===== MATERIAL FOR THE TASK =====

(** *** Dropping the expired *)

Lemma filter_split_perm (f : StoreEntry → bool) l :
  l ≡ₚ filter (λ e, f e = true) l ++ filter (λ e, f e = false) l.
Proof.
  induction l as [|e l IH]; [done|]. rw !filter_cons.
  destruct (f e); simpl; repeat case_decide; try done; rw {1}IH; solve_Permutation.
Qed.

Lemma placed_filter (P : StoreEntry → Prop) `{!∀ x, Decision (P x)} t :
  placed t → placed (map (filter P) t).
Proof.
  intros Ht i b e Hi He. rw length_map. apply list_lookup_fmap_Some in Hi as (b' & -> & Hi).
  apply list_elem_of_filter in He as [_ He]. by eapply Ht.
Qed.

Lemma free_all_other gone h r :
  r ∉ omap ref_of gone → fold_left (λ h e, free_value h (value e)) gone h !! r = h !! r.
Proof.
  revert h. induction gone as [|e gone IH]; intros h Hr; simpl; [done|]. rw IH.
  - unfold free_value. destruct (value e) as [d|r'] eqn:Ev; [done|].
    apply lookup_delete_ne. intros ->. apply Hr. simpl. unfold ref_of. rw Ev. by left.
  - intros Hin. apply Hr. simpl. case_match; [by right|done].
Qed.

Lemma clearExpired_table now_s h st :
  concat (table (clearExpired now_s h st).2) =
  filter (λ e, expired_at now_s e = false) (concat (table st)).
Proof. apply concat_filter. Qed.

Lemma clearExpired_wf now_s h st :
  db_wf h st → db_wf (clearExpired now_s h st).1 (clearExpired now_s h st).2.
Proof.
  intros [Hwf Ho]. pose proof Hwf as [[n Hs] Hpl Hn Hus].
  pose proof (filter_split_perm (expired_at now_s) (concat (table st))) as Hp.
  split; [split|]; unfold heap_wf, keys; rw ?clearExpired_table.
  - exists n. by rw /= length_map.
  - by apply placed_filter.
  - rw (keys_perm _ _ Hp) map_app in Hn. by apply NoDup_app in Hn as (_ & _ & ?).
  - rw /= Hus. rw {1}Hp. lens.
  - apply owns_free_all. by rw -Hp.
Qed.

=====

**WHAT IS REQUIRED:** Print, please, the lines above from the very first through the one that holds "induction l as", both included, word for word and with nothing else.

**RESULT BELOW:**
(** *** Dropping the expired *)

Lemma filter_split_perm (f : StoreEntry → bool) l :
  l ≡ₚ filter (λ e, f e = true) l ++ filter (λ e, f e = false) l.
Proof.
  induction l as [|e l IH]; [done|]. rw !filter_cons.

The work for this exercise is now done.